La compétition azuréenne a subi une inflation de nouveaux films, laquelle a su prouver la vitalité du cinéma et surtout l'intérêt pour un cinéaste et ses producteurs d'être présents dans un festival de cette envergure.
Le but de la manifestation est de participer à la promotion d'œuvres diverses. Au cours des cinquante éditions du Festival, l' « effet Cannes » a pris de l'importance et de l'ampleur. Le Festival de Cannes a parfois connu quelques vicissitudes mais son parcours garde une cohérence, donnée en grande partie par ses dirigeants expérimentés. Leur stabilité les a aidés dans leurs décisions ; ils ont conscience des problèmes et des besoins du concours et ont pu apporter leur contribution à sa construction afin qu'il devienne aujourd'hui l'événement artistique le plus médiatisé du monde et le plus important en nombre de participants. Car, malgré l'emprise de l'État sur la manifestation, les changements de gouvernements ou de régimes dans certains pays n'ont laissé que peu de traces sur la direction du comité.
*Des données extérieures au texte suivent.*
(* ===== verification/Wire.v ===== *)
(** * Messages between edges and the hub ([api/proto], [packages/common/types])

    The lease messages as the generated Go structs carry them, the checks the
    hub makes on a request before it looks anything up
    ([quota_lease_validation.go]), and gRPC status codes. *)

From S2P Require Import Prelude Float64.

Local Open Scope Z_scope.

Record QuotaLeaseRequest := mkQuotaLeaseRequest {
  ql_Prefix : string;
  ql_ServiceId : string;
  ql_ApiKey : string;
  ql_RequestedTokens : Z;
  ql_TierId : string;
  ql_LimitId : string;
  ql_EdgeId : string;
  ql_ObservedRate : float64;
  ql_Org : string;
}.

Record QuotaLeaseResponse := mkQuotaLeaseResponse {
  qr_GrantedTokens : Z;
  qr_LeaseTtlSeconds : Z;
  qr_RemainingGlobal : Z;
  qr_WaitingForCapacity : bool;
  qr_RetryAfterMs : Z;
  qr_WindowId : Z;
  qr_ExpiresInMs : Z;
  qr_ResetInMs : Z;
  qr_ActiveEdges : Z;
  qr_ParentWindowId : Z;
  qr_Limit : Z;
}.

Record LeaseReturn := mkLeaseReturn {
  lr_Prefix : string;
  lr_ServiceId : string;
  lr_ApiKey : string;
  lr_LimitId : string;
  lr_TierId : string;
  lr_Org : string;
  lr_WindowId : Z;
  lr_ParentWindowId : Z;
  lr_Tokens : Z;
}.

Record ReturnLeasesRequest := mkReturnLeasesRequest {
  rl_EdgeId : string;
  rl_Dedupe : string;
  rl_Returns : list LeaseReturn;
}.

(** The gRPC codes the code distinguishes. *)
Inductive code :=
| InvalidArgument | NotFound | PermissionDenied | FailedPrecondition
| Unavailable | Unimplemented | Internal | DeadlineExceeded | Unknown.

Record status := mkStatus { st_code : code; st_msg : string }.

Definition QuotaLeaseRequest_Validate (r : QuotaLeaseRequest) : option string :=
  if (ql_Prefix r =? "")%string then Some "prefix is required"
  else if (ql_ServiceId r =? "")%string then Some "service_id is required"
  else if (ql_ApiKey r =? "")%string then Some "api_key is required"
  else if ql_RequestedTokens r <=? 0 then Some "requested_tokens must be > 0"
  else None.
Dans les années 2000, des modifications notables interviennent au sein du bureau. Gilles Jacob, après vingt-trois ans de service en qualité de délégué général, remplace Pierre Viot à la présidence. Il s'entoure de Thierry Frémeaux, responsable artistique et de Véronique Cayla, directrice technique, laquelle laisse sa place en septembre 2005 à Catherine Démier.
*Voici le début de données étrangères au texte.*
(* ===== verification/Config.v ===== *)
(** * Configuration ([packages/common/types/config.go])

    The compiled configuration the hub and the edges serve from, its checks,
    and the hub's lookups ([packages/hub/config.go]). *)

From S2P Require Import Prelude Float64 Policies.

Local Open Scope Z_scope.

Record TierConfig := mkTier {
  t_TierID : string;
  t_Quota : Z;      (* uint32 *)
  t_GetCost : Z;    (* uint8, as the other costs *)
  t_PostCost : Z;
  t_PutCost : Z;
  t_DeleteCost : Z;
  t_OtherCost : Z;
  t_Algorithm : string;
  t_Rate : float64;
}.

Record LimitSpec := mkLimitSpec {
  ls_ID : string;
  ls_Per : string;
  ls_Algorithm : string;
  ls_Quota : Z;
  ls_Window : Z; (* time.Duration *)
  ls_Rate : float64;
  ls_Shadow : bool;
}.

Definition PerKey : string := "key".
Definition PerClientIP : string := "client_ip".
Definition PerService : string := "service".
Definition ServiceSubject : string := "_service".

Record OrgLimit := mkOrgLimit {
  og_Quota : Z;
  og_Window : Z;
  og_Claim : string;
}.

Record CostPolicy := mkCostPolicy {
  cp_Estimate : Z;
  cp_EstimateHeader : string;
  cp_ActualHeader : string;
  cp_OnMissing : string;
  cp_MaxDebt : Z;
}.

Record LeasePolicy := mkLeasePolicy {
  lp_Mode : string;
  lp_Horizon : Z;
  lp_Min : Z;
  lp_Max : Z;
}.

Definition DefaultLeaseHorizon : Z := 2 * Second.
Definition DefaultLeaseMin : Z := 1.

Definition LeasePolicy_Adaptive (p : LeasePolicy) : bool := negb (lp_Mode p =? "fixed")%string.

Definition LeasePolicy_EffectiveHorizon (p : LeasePolicy) : Z :=
  if 0 <? lp_Horizon p then lp_Horizon p else DefaultLeaseHorizon.

Record CircuitBreakerConfig := mkBreaker {
  cb_Failures : Z;
  cb_Cooldown : Z;
}.

Record JWTConfig := mkJWT {
  jw_JWKSURL : string;
  jw_Issuer : string;
  jw_Audience : string;
  jw_TierClaim : string;
}.

Record AuthConfig := mkAuth {
  au_Type : string;
  au_JWT : option JWTConfig;
}.

Record ServiceConfig := mkService {
  sv_ServiceID : string;
  sv_TargetURL : string;
  sv_Tiers : list TierConfig;
  sv_SafetyTier : option TierConfig;
  sv_Transform : TransformConfig;
  sv_CORS : option CORSConfig;
  sv_Analytics : AnalyticsConfig;
  sv_Cache : option CacheConfig;
  sv_Failure : FailureConfig;
  sv_Upstreams : list string;
  sv_LoadBalancing : string;
  sv_CircuitBreaker : option CircuitBreakerConfig;
  sv_Auth : AuthConfig;
  sv_MaxConcurrent : Z;
  sv_Methods : list string;
  sv_Host : string;
  sv_Timeout : Z;
  sv_MaxBodyBytes : Z;
  sv_Limits : list LimitSpec;
  sv_Org : option OrgLimit;
  sv_Shadow : bool;
  sv_Cost : option CostPolicy;
  sv_Lease : LeasePolicy;
  sv_Global : option (gmap string float64); (* GlobalLimit.Floors *)
}.

(** [ServiceConfig{ServiceID: …, TargetURL: …, Tiers: …, SafetyTier: …, Limits:
    …, Lease: …, Global: …}], every other field zero. *)
Definition plain_service (id url : string) (tiers : list TierConfig) (safety : option TierConfig)
  (limits : list LimitSpec) (lease : LeasePolicy) (global : option (gmap string float64)) : ServiceConfig :=
  {| sv_ServiceID := id; sv_TargetURL := url; sv_Tiers := tiers; sv_SafetyTier := safety;
     sv_Transform := mkTransform false ∅ []; sv_CORS := None;
     sv_Analytics := mkAnalytics false "" 0 f64_zero; sv_Cache := None;
     sv_Failure := no_failure_config; sv_Upstreams := []; sv_LoadBalancing := "";
     sv_CircuitBreaker := None; sv_Auth := mkAuth "" None; sv_MaxConcurrent := 0; sv_Methods := [];
     sv_Host := ""; sv_Timeout := 0; sv_MaxBodyBytes := 0; sv_Limits := limits; sv_Org := None;
     sv_Shadow := false; sv_Cost := None; sv_Lease := lease; sv_Global := global |}.

Record LeasingConfig := mkLeasing {
  lc_LeaseQuantum : Z;
  lc_LowWaterPct : float64;
  lc_LeaseTTL : Z;
  lc_RenewalBuffer : Z;
}.

Record PrefixConfig := mkPrefix {
  px_Prefix : string;
  px_QuotaPeriod : Z; (* time.Duration *)
  px_Leasing : LeasingConfig;
  px_Services : list ServiceConfig;
}.

Inductive DescriptorEntry := mkEntry {
  de_Key : string;
  de_Value : string;
  de_Limit : option LimitSpec;
  de_Entries : list DescriptorEntry;
}.

Record DescriptorDomain := mkDomain {
  dd_Domain : string;
  dd_Entries : list DescriptorEntry;
}.

Record GatewayConfig := mkGateway {
  gc_Prefixes : list PrefixConfig;
  gc_Runtime : RuntimePolicy;
  gc_Descriptors : list DescriptorDomain;
}.

(** [Targets] and [AuthType] with their defaults. *)
Definition ServiceConfig_Targets (s : ServiceConfig) : list string :=
  match sv_Upstreams s with
  | [] => [sv_TargetURL s]
  | us => us
  end.

Definition ServiceConfig_AuthType (s : ServiceConfig) : string :=
  if (au_Type (sv_Auth s) =? "")%string then "api_key" else au_Type (sv_Auth s).

(** [Effective]: a prefix's leasing parameters over the edge defaults. *)
Definition LeasingConfig_Effective (lc : LeasingConfig) (global : EdgeRuntimePolicy) (quotaPeriod : Z)
  : LeasingConfig :=
  {| lc_LeaseQuantum := if lc_LeaseQuantum lc <=? 0 then er_RateLeaseSize global else lc_LeaseQuantum lc;
     lc_LowWaterPct := if f64_leb (lc_LowWaterPct lc) f64_zero then er_RateLowWaterPct global else lc_LowWaterPct lc;
     lc_LeaseTTL := if lc_LeaseTTL lc <=? 0
                    then (if 0 <? quotaPeriod then quotaPeriod else 60 * Second)
                    else lc_LeaseTTL lc;
     lc_RenewalBuffer := if lc_RenewalBuffer lc <=? 0 then 2 * Second else lc_RenewalBuffer lc |}.

(** ** Validation *)

Local Open Scope check_scope.

(** The first error of a list's elements, with its position. *)
Fixpoint validate_all {A} (what : string) (f : A → option string) (i : Z) (l : list A) : option string :=
  match l with
  | [] => None
  | x :: l => at_ (what +:+ "[" +:+ itoa i +:+ "]") (f x) ;;; validate_all what f (i + 1) l
  end.

Definition ServiceConfig_Validate (s : ServiceConfig) : option string :=
  at_ "analytics" (AnalyticsConfig_Validate (sv_Analytics s)) ;;;
  match sv_SafetyTier s with
  | Some t =>
      fail_if (t_TierID t =? "")%string "safety_tier.tier_id is required" ;;;
      fail_if (t_Quota t =? 0) "safety_tier.quota must be > 0"
  | None => None
  end.

Definition PrefixConfig_Validate (p : PrefixConfig) : option string :=
  fail_if (lc_LeaseQuantum (px_Leasing p) <? 0) "leasing.lease_quantum must be >= 0" ;;;
  fail_if (f64_ltb (lc_LowWaterPct (px_Leasing p)) f64_zero) "leasing.low_water_pct must be >= 0" ;;;
  fail_if (lc_LeaseTTL (px_Leasing p) <? 0) "leasing.lease_ttl must be >= 0" ;;;
  fail_if (lc_RenewalBuffer (px_Leasing p) <? 0) "leasing.renewal_buffer must be >= 0" ;;;
  validate_all "services" ServiceConfig_Validate 0 (px_Services p).

Definition GatewayConfig_Validate (cfg : GatewayConfig) : option string :=
  validate_all "prefixes" PrefixConfig_Validate 0 (gc_Prefixes cfg) ;;;
  at_ "runtime" (RuntimePolicy_Validate (gc_Runtime cfg)).

(** ** Lookups ([packages/hub/config.go]) *)

Definition FindPrefix (cfg : GatewayConfig) (prefix : string) : option PrefixConfig :=
  let prefix := TrimSpace prefix in
  if (prefix =? "")%string then None
  else find (λ p, (px_Prefix p =? prefix)%string) (gc_Prefixes cfg).

Definition FindService (cfg : GatewayConfig) (prefix service : string)
  : option (PrefixConfig * ServiceConfig) :=
  match FindPrefix cfg prefix with
  | None => None
  | Some p =>
      match find (λ s, (sv_ServiceID s =? TrimSpace service)%string) (px_Services p) with
      | Some s => Some (p, s)
      | None => None
      end
  end.

(** [findLimit] and [findTier] of the lease server. *)
Definition findLimit (svc : ServiceConfig) (id : string) : option LimitSpec :=
  find (λ l, (ls_ID l =? id)%string) (sv_Limits svc).

Definition findTier (svc : ServiceConfig) (tierID : string) : option TierConfig :=
  match find (λ t, (t_TierID t =? tierID)%string) (sv_Tiers svc) with
  | Some t => Some t
  | None =>
      match sv_SafetyTier svc with
      | Some t => if (t_TierID t =? tierID)%string then Some t else None
      | None => None
      end
  end.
Tous l'ont bien compris : le Festival de Cannes doit favoriser la mise en relation des professionnels du cinéma. Ceux-ci y défendent leurs intérêts et, à ce titre, tiennent une place particulière au sein du concours. Ils forment la chaîne nécessaire à la réalisation d'un film, de sa production à sa réalisation, de son exploitation nationale à sa diffusion internationale, de son évaluation par les critiques à l'accueil du public. Cet ensemble, en mouvement, agit sur le concours et son évolution.
Le Festival de Cannes, en tant que plus grand concours cinématographique du monde subi parfois des influences extérieures, conséquences des grands conflits ou accords internationaux. Les menaces quotidiennes d'alertes à la bombe ou d'attentats lors de l'édition de mai 2002, juste après les événements du 11 septembre aux États-Unis, constituent un exemple édifiant des répercussions des tensions sur la manifestation.
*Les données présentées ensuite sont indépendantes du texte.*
(* ===== verification/HubProps.v ===== *)
(** * Properties of the lease server

    A batch is the same as its requests one by one; the quota an API key draws
    on comes from the hub's records whatever the edge claims; and a region that
    runs out asks its peers for the very counter it ran out of. *)

From S2P Require Import Prelude Float64 Ledger Region Wire Policies Config Decide Hub.

Local Open Scope Z_scope.

(** Two views of a region that agree on everything a lookup reads. *)
Definition same_name (r1 r2 : option Node) : Prop := node_Name <$> r1 = node_Name <$> r2.

#[export] Instance same_name_equivalence : Equivalence same_name.
Proof. split; unfold same_name; [done|by intros ??|by intros ??? -> ->]. Qed.

Lemma Node_Starved_name n need : node_Name (Node_Starved n need) = node_Name n.
Proof. done. Qed.

Lemma noteStarved_name r req l g : same_name (noteStarved r req l g) r.
Proof. unfold noteStarved, same_name. destruct r as [n|]; [|done]. by case_match. Qed.

Section hub.
Context (range : gmap string Z → list (string * Z)) (sha64 : string → Z) (sha8 : string → string)
  (validKey : string → bool) (cfg : GatewayConfig) (store : TierStore).

#[local] Notation resolve := (Hub.resolve sha64 sha8 validKey cfg store).
#[local] Notation resolveLease := (Hub.resolveLease sha64 sha8 validKey cfg store).
#[local] Notation RequestQuotaLease :=
  (Hub.RequestQuotaLease range sha64 sha8 validKey cfg store).
#[local] Notation RequestQuotaLeases :=
  (Hub.RequestQuotaLeases range sha64 sha8 validKey cfg store).

Lemma resolve_tier_name r1 r2 px svc tier prefix service subject org :
  same_name r1 r2 →
  resolve_tier sha64 sha8 r1 px svc tier prefix service subject org =
  resolve_tier sha64 sha8 r2 px svc tier prefix service subject org.
Proof.
  unfold same_name, resolve_tier. intros E.
  destruct (sv_Global svc); [|done]. by destruct r1, r2; simplify_eq/=; rewrite ?E.
Qed.

#[global] Instance resolve_proper : Proper (same_name ==> eq ==> eq ==> eq ==> eq ==> eq ==> eq ==> eq) resolve.
Proof.
  intros r1 r2 Hr ? prefix -> ? service -> ? subject -> ? limit -> ? tier -> ? org ->.
  unfold Hub.resolve. destruct (validKey subject); [|done]. cbn.
  destruct (prefix =? Scope)%string; [done|]. destruct (FindService _ _ _) as [[px svc]|]; [|done].
  destruct (limit =? "")%string; [|done]. cbn. destruct (caller _ _ _ _ _ _) as [[t o]|]; [|done].
  destruct (findTier svc t); [|done]. by rewrite (resolve_tier_name r1 r2).
Qed.

#[global] Instance resolveLease_proper : Proper (same_name ==> eq ==> eq ==> eq) resolveLease.
Proof.
  intros r1 r2 Hr ? cn -> ? req ->. unfold Hub.resolveLease. destruct (QuotaLeaseRequest_Validate req); [done|].
  by rewrite (resolve_proper r1 r2 Hr _ _ eq_refl _ _ eq_refl _ _ eq_refl _ _ eq_refl _ _ eq_refl _ _ eq_refl).
Qed.

(** The requests of a batch one by one, each as [RequestQuotaLease] answers it;
    a clock reading is used up by a request that reaches the ledger. *)
Fixpoint serve_each (s : QuotaLeaseServer) (clocks : list Z) (cn : option string)
  (reqs : list QuotaLeaseRequest) : list QuotaLeaseResult * QuotaLeaseServer :=
  match reqs with
  | [] => ([], s)
  | req :: reqs =>
      let reaches := match resolveLease (qs_region s) cn req with Ok _ => true | Err _ => false end in
      let '(r, s) := RequestQuotaLease s (hd 0 clocks) cn req in
      let '(out, s) := serve_each s (if reaches then tl clocks else clocks) cn reqs in
      (match r with Ok resp => ResOk resp | Err e => errorResult e end :: out, s)
  end.

(** The number of requests of a batch that reach the ledger. *)
Definition reaching (region : option Node) (cn : option string) (reqs : list QuotaLeaseRequest) : nat :=
  length (batch_items ((λ req, (req, resolveLease region cn req)) <$> reqs)).

Lemma resolved_name r1 r2 cn (reqs : list QuotaLeaseRequest) :
  same_name r1 r2 →
  (λ req, (req, resolveLease r1 cn req)) <$> reqs = (λ req, (req, resolveLease r2 cn req)) <$> reqs.
Proof.
  intros Hr. apply list_fmap_ext. intros i req _. f_equal. by apply resolveLease_proper.
Qed.

(** C7: a batch of lease requests is answered exactly as the same requests
    one after another: the same answer for each request at its own place, error
    codes included, and the same ledger and region state after them. *)
Theorem batch_is_sequential (s : QuotaLeaseServer) (clocks : list Z) (cn : option string)
  (reqs : list QuotaLeaseRequest) :
  length clocks = reaching (qs_region s) cn reqs →
  RequestQuotaLeases s clocks cn reqs = serve_each s clocks cn reqs.
Proof.
  unfold Hub.RequestQuotaLeases, reaching. revert s clocks.
  induction reqs as [|req reqs IH]; intros [m region] clocks Hlen.
  { destruct clocks; [done|]. discriminate Hlen. }
  cbn [serve_each fmap list_fmap qs_region qs_ledger] in *. unfold Hub.RequestQuotaLease.
  cbn [qs_region qs_ledger] in *.
  destruct (resolveLease region cn req) as [l|e] eqn:E.
  - cbn in Hlen. destruct clocks as [|now clocks]; [discriminate Hlen|]. injection Hlen as Hlen.
    cbn [batch_items omap list_omap snd zip zip_with GrantAll hd tl].
    destruct (Mem_Grant range m now _ _ _) as [[g|e] m'] eqn:Eg.
    + specialize (IH (mkServer m' (noteStarved region req l g)) clocks). cbn [qs_region qs_ledger] in IH.
      rewrite (resolved_name _ region) in IH by apply noteStarved_name.
      specialize (IH Hlen). rewrite <-IH. unfold batch_items. cbn.
      destruct (GrantAll range m' _) as [gs m2]. cbn. by destruct (batch_results _ gs _) as [out r'].
    + specialize (IH (mkServer m' region) clocks Hlen). cbn [qs_region qs_ledger] in IH.
      rewrite <-IH. unfold batch_items. cbn.
      destruct (GrantAll range m' _) as [gs m2]. cbn. by destruct (batch_results _ gs _) as [out r'].
  - specialize (IH (mkServer m region) clocks Hlen). cbn [qs_region qs_ledger] in IH.
    cbn [batch_items omap list_omap snd]. rewrite <-IH. unfold batch_items. cbn.
    destruct (GrantAll range m _) as [gs m2]. cbn. by destruct (batch_results _ gs _) as [out r'].
Qed.

(** The same request with another tier and organisation claimed by the edge. *)
Definition claiming (tier org : string) (req : QuotaLeaseRequest) : QuotaLeaseRequest :=
  {| ql_Prefix := ql_Prefix req; ql_ServiceId := ql_ServiceId req; ql_ApiKey := ql_ApiKey req;
     ql_RequestedTokens := ql_RequestedTokens req; ql_TierId := tier; ql_LimitId := ql_LimitId req;
     ql_EdgeId := ql_EdgeId req; ql_ObservedRate := ql_ObservedRate req; ql_Org := org |}.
La diplomatie s'immisce de temps en temps dans les sélections dans lesquelles quelques traces de politique étrangère sont présentes notamment en 2004 avec la récompense attribuée à Michael Moore pour Fahrenheit 9/11, film qui défend la position de la France dans le conflit irakien, en critiquant sévèrement la stratégie américaine.
Le Festival de Cannes, certes, ne peut se protéger de tout. Il sert cependant aujourd'hui les intérêts de la France et au-delà, ceux de l'Union européenne. La construction de l'Europe est loin d'être achevée pourtant, en matière de manifestations internationales dédiées au Septième art, le continent a gagné le pari. Les trois plus importants festivals du monde se trouvent en Europe. Grâce à leurs différences, Cannes, Venise et Berlin semblent aujourd'hui avoir trouvé leur place. Ils ont réfléchi au fil des ans les espérances du cinéma en décrivant un monde fragile et en mal d'unité. L'édition cannoise de 2002 en atteste avec la sélection d'un film palestinien et d'un film israélien, alors que les tensions entre les deux peuples étaient vives. Le Festival de Cannes a soufflé ses soixante bougies en 2007 et continue à gagner un peu plus de liberté à chacune de ses éditions.